* _WORK ITEM_
Return a copy of every line in the records that includes the word "terminates".

* _EXERCISE DATA_
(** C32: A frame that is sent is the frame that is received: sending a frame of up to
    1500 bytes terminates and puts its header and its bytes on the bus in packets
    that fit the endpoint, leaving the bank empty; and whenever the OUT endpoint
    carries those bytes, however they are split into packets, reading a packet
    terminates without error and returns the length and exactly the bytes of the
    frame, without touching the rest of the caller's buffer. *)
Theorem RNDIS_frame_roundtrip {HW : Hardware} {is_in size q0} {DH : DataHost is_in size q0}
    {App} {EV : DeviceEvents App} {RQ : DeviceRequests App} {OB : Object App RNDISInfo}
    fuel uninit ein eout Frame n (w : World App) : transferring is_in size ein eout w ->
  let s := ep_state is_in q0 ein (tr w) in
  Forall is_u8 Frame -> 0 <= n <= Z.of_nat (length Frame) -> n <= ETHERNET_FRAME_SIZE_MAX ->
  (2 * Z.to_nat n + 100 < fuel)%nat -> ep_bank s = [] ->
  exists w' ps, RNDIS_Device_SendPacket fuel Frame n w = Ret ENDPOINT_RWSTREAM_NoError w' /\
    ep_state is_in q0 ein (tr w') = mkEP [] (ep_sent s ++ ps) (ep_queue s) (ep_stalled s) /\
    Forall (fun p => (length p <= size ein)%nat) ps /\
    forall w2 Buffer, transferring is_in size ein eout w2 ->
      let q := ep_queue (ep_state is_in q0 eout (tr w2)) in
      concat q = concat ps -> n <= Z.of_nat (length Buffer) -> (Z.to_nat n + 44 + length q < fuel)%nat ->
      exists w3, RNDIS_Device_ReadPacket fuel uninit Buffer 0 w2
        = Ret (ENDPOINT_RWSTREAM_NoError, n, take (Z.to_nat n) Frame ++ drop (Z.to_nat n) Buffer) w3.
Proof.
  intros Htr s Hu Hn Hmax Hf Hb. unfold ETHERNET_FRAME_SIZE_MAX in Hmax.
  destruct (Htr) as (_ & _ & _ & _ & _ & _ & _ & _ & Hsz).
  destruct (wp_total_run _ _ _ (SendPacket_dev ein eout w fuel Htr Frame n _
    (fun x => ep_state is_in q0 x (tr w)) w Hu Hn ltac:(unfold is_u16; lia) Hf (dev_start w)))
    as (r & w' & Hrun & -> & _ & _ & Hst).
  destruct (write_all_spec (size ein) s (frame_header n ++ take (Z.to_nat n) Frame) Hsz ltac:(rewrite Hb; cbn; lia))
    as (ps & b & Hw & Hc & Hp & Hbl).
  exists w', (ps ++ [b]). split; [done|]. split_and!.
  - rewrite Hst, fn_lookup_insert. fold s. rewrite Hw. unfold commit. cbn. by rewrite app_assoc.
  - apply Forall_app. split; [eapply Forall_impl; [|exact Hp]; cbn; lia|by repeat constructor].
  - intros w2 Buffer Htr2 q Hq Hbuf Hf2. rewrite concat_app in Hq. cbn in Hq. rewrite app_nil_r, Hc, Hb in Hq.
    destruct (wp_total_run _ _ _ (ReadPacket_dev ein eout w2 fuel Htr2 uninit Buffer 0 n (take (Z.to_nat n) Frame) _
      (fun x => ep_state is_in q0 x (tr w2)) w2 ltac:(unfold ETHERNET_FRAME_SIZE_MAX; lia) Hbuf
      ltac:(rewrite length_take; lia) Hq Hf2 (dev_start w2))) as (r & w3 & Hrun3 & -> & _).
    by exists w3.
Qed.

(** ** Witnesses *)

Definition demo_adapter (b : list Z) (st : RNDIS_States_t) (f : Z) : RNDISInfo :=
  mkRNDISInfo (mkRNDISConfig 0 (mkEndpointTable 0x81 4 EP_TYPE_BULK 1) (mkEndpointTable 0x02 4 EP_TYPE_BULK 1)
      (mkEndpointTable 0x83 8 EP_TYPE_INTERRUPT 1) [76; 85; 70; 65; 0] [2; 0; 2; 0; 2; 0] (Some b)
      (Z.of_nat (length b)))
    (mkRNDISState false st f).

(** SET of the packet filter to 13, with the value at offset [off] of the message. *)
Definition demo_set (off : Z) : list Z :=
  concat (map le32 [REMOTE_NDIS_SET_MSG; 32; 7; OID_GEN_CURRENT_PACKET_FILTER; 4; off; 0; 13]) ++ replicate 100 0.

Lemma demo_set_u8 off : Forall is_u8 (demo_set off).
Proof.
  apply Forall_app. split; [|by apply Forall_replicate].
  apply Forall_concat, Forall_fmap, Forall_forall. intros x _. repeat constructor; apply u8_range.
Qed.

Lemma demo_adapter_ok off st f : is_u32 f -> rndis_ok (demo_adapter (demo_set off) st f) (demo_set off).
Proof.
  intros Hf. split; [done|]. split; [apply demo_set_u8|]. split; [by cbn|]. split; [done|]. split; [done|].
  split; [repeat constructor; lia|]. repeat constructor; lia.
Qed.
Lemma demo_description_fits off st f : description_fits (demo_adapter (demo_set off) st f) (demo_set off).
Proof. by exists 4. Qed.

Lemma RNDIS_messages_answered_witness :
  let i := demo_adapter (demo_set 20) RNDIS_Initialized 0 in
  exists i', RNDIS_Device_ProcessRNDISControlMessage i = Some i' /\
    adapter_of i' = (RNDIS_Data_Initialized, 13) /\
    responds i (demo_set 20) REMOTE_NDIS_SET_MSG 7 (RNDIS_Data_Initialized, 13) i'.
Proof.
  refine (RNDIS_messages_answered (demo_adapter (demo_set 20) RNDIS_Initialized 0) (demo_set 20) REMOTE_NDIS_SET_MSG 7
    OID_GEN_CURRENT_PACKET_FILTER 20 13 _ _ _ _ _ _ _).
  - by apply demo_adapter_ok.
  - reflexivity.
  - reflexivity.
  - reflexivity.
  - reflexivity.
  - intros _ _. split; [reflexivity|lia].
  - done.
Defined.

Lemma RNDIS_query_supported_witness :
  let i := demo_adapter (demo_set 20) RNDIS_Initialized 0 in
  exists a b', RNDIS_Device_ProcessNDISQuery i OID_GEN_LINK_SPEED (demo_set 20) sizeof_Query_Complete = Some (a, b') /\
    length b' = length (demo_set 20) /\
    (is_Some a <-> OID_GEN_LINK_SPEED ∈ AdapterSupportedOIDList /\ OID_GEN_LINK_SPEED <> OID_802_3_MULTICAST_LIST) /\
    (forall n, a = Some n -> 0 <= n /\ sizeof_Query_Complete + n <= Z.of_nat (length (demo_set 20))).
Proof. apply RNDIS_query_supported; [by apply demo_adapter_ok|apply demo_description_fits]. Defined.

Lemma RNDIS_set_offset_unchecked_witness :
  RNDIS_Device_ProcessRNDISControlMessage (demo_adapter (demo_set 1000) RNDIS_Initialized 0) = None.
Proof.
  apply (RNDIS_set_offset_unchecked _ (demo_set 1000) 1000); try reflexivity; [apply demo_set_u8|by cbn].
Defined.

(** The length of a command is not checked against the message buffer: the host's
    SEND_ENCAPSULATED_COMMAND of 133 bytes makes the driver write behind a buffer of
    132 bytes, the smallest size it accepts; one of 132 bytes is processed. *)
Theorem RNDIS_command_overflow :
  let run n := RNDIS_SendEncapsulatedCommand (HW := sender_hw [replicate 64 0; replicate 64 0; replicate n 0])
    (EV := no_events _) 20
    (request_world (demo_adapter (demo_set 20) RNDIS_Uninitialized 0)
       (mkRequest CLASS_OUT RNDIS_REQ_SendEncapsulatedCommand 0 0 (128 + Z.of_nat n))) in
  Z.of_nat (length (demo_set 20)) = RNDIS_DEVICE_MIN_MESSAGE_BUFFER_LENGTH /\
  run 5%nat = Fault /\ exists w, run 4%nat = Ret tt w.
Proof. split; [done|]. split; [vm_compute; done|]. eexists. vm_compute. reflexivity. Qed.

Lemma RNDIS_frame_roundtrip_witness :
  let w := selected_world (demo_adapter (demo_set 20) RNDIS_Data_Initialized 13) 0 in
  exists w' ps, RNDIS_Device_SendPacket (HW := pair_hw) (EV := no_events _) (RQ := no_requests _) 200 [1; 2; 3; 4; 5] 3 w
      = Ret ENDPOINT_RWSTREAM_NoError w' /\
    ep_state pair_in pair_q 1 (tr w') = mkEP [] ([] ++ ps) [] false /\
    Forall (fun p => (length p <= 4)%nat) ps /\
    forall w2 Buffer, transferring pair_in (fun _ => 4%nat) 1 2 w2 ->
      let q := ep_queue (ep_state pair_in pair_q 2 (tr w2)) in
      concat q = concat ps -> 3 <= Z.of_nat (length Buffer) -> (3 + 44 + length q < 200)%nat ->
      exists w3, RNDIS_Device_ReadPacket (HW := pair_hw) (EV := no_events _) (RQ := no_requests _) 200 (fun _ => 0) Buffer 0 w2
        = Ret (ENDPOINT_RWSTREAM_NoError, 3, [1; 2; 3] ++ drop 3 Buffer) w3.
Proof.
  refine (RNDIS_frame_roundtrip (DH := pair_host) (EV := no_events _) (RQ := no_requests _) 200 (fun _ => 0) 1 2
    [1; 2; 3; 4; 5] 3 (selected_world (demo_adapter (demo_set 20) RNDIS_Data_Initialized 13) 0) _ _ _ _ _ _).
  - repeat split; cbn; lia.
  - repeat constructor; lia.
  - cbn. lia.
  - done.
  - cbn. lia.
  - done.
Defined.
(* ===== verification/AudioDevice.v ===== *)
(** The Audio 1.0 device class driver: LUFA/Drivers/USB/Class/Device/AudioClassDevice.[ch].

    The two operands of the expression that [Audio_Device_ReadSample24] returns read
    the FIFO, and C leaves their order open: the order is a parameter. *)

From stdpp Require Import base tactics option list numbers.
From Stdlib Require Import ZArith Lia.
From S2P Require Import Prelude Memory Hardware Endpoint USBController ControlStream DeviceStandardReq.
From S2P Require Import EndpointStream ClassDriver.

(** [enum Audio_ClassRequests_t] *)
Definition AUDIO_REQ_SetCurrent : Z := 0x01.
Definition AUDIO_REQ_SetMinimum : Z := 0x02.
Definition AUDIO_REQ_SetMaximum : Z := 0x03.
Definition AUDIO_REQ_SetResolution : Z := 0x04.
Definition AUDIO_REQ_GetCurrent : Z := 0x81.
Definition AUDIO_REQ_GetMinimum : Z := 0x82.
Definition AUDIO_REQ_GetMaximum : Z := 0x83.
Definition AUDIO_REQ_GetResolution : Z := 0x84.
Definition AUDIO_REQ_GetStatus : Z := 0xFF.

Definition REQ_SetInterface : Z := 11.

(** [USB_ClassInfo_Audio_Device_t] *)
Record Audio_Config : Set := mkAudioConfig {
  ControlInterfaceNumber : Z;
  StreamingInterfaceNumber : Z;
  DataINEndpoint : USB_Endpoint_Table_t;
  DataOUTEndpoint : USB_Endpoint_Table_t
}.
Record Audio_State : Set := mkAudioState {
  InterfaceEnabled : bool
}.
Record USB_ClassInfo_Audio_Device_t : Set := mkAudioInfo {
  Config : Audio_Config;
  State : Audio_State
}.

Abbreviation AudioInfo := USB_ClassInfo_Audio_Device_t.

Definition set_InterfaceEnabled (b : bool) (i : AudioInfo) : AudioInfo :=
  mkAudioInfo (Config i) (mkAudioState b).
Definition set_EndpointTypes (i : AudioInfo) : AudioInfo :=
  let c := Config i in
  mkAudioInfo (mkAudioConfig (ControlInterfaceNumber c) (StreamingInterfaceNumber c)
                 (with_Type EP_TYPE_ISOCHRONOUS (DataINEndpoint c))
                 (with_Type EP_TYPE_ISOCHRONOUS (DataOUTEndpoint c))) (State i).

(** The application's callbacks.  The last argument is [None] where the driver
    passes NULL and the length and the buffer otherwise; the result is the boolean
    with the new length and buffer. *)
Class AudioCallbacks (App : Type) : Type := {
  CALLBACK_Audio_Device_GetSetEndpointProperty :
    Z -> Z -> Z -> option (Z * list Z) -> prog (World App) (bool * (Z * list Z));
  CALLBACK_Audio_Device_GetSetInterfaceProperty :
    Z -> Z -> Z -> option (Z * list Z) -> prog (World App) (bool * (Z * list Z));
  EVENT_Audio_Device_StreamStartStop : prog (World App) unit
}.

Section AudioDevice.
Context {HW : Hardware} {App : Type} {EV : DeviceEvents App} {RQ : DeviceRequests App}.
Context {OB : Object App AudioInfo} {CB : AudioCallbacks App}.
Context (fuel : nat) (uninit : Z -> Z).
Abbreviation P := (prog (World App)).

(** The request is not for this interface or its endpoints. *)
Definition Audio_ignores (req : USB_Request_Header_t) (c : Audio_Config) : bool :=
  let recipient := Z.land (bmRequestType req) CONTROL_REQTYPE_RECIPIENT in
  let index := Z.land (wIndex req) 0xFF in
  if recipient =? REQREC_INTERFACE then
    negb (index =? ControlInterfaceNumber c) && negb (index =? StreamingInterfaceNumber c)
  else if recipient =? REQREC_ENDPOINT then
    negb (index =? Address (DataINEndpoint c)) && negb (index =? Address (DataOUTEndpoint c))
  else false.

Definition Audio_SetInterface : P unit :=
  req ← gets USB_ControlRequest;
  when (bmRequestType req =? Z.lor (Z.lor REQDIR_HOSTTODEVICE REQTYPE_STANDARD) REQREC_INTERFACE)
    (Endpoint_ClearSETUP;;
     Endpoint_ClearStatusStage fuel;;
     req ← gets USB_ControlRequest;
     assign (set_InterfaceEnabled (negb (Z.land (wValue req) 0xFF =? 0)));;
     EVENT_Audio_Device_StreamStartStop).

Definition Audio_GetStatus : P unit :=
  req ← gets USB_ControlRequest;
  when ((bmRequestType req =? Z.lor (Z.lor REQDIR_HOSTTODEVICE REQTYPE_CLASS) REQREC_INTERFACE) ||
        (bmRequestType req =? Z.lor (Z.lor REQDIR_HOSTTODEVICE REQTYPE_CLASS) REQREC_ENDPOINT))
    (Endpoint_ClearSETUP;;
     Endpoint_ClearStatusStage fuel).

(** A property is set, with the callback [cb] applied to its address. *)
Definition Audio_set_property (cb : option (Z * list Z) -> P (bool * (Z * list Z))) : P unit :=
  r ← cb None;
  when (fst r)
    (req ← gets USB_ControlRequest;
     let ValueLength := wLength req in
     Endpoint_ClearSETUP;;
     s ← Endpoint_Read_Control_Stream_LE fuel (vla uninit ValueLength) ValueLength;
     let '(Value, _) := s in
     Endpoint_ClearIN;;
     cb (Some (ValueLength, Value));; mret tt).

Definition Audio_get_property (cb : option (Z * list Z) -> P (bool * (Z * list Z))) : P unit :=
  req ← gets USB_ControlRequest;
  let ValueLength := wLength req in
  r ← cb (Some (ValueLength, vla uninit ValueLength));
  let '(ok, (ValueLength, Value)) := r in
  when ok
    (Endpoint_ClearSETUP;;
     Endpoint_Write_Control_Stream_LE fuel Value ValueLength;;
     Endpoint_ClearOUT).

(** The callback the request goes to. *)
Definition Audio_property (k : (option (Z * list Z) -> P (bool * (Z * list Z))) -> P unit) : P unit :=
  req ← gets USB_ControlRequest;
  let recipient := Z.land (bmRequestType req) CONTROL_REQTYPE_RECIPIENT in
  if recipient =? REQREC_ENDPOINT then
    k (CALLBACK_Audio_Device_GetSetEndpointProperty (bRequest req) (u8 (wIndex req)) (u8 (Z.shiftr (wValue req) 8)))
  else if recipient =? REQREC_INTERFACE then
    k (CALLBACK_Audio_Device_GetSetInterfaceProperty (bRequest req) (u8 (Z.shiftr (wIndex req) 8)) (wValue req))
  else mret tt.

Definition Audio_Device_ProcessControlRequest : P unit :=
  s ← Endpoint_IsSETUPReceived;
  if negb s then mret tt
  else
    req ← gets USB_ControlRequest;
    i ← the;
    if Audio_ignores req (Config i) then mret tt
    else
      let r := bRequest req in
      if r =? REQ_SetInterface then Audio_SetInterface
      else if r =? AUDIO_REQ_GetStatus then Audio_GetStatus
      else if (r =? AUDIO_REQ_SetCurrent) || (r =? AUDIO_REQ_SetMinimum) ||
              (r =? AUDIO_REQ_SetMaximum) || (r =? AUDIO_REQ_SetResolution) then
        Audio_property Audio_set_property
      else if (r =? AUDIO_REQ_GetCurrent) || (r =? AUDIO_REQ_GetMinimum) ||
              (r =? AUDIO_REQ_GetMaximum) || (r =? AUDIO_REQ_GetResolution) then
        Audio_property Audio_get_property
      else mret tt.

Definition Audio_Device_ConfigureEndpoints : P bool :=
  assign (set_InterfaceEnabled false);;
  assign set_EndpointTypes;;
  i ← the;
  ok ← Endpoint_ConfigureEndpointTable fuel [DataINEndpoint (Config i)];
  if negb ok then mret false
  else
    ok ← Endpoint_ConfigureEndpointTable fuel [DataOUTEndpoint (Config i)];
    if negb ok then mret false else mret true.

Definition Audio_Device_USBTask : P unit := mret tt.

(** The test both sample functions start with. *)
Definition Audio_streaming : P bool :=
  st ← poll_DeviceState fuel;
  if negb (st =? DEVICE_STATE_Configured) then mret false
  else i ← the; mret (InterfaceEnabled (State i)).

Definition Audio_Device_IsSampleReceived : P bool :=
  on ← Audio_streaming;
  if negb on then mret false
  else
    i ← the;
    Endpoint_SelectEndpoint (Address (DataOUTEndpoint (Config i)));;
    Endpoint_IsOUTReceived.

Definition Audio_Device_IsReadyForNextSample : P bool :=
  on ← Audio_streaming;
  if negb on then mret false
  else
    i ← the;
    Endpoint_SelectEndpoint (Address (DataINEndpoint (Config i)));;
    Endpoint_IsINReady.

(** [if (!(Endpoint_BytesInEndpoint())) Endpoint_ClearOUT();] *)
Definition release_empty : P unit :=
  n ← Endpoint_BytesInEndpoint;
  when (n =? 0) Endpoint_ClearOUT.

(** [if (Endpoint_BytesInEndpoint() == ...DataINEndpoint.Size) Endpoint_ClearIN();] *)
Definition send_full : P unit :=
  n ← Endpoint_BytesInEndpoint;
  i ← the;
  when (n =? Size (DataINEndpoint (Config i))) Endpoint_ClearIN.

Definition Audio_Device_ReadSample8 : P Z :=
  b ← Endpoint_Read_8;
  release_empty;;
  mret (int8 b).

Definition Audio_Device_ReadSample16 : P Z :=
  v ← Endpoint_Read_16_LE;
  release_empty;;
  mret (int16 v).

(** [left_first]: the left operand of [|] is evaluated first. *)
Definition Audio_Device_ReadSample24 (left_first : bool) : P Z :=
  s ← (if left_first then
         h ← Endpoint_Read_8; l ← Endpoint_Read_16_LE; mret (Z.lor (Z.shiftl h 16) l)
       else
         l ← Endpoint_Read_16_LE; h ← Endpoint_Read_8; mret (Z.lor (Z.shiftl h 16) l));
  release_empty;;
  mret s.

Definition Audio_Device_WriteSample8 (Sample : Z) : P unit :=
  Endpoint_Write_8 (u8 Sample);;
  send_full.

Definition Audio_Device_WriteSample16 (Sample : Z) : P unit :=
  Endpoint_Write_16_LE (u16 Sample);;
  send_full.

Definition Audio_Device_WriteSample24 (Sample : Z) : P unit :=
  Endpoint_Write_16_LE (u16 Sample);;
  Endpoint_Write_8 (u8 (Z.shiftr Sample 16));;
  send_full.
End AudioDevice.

* _SOLVED PROBLEM_
    1500 bytes terminates and puts its header and its bytes on the bus in packets
    terminates without error and returns the length and exactly the bytes of the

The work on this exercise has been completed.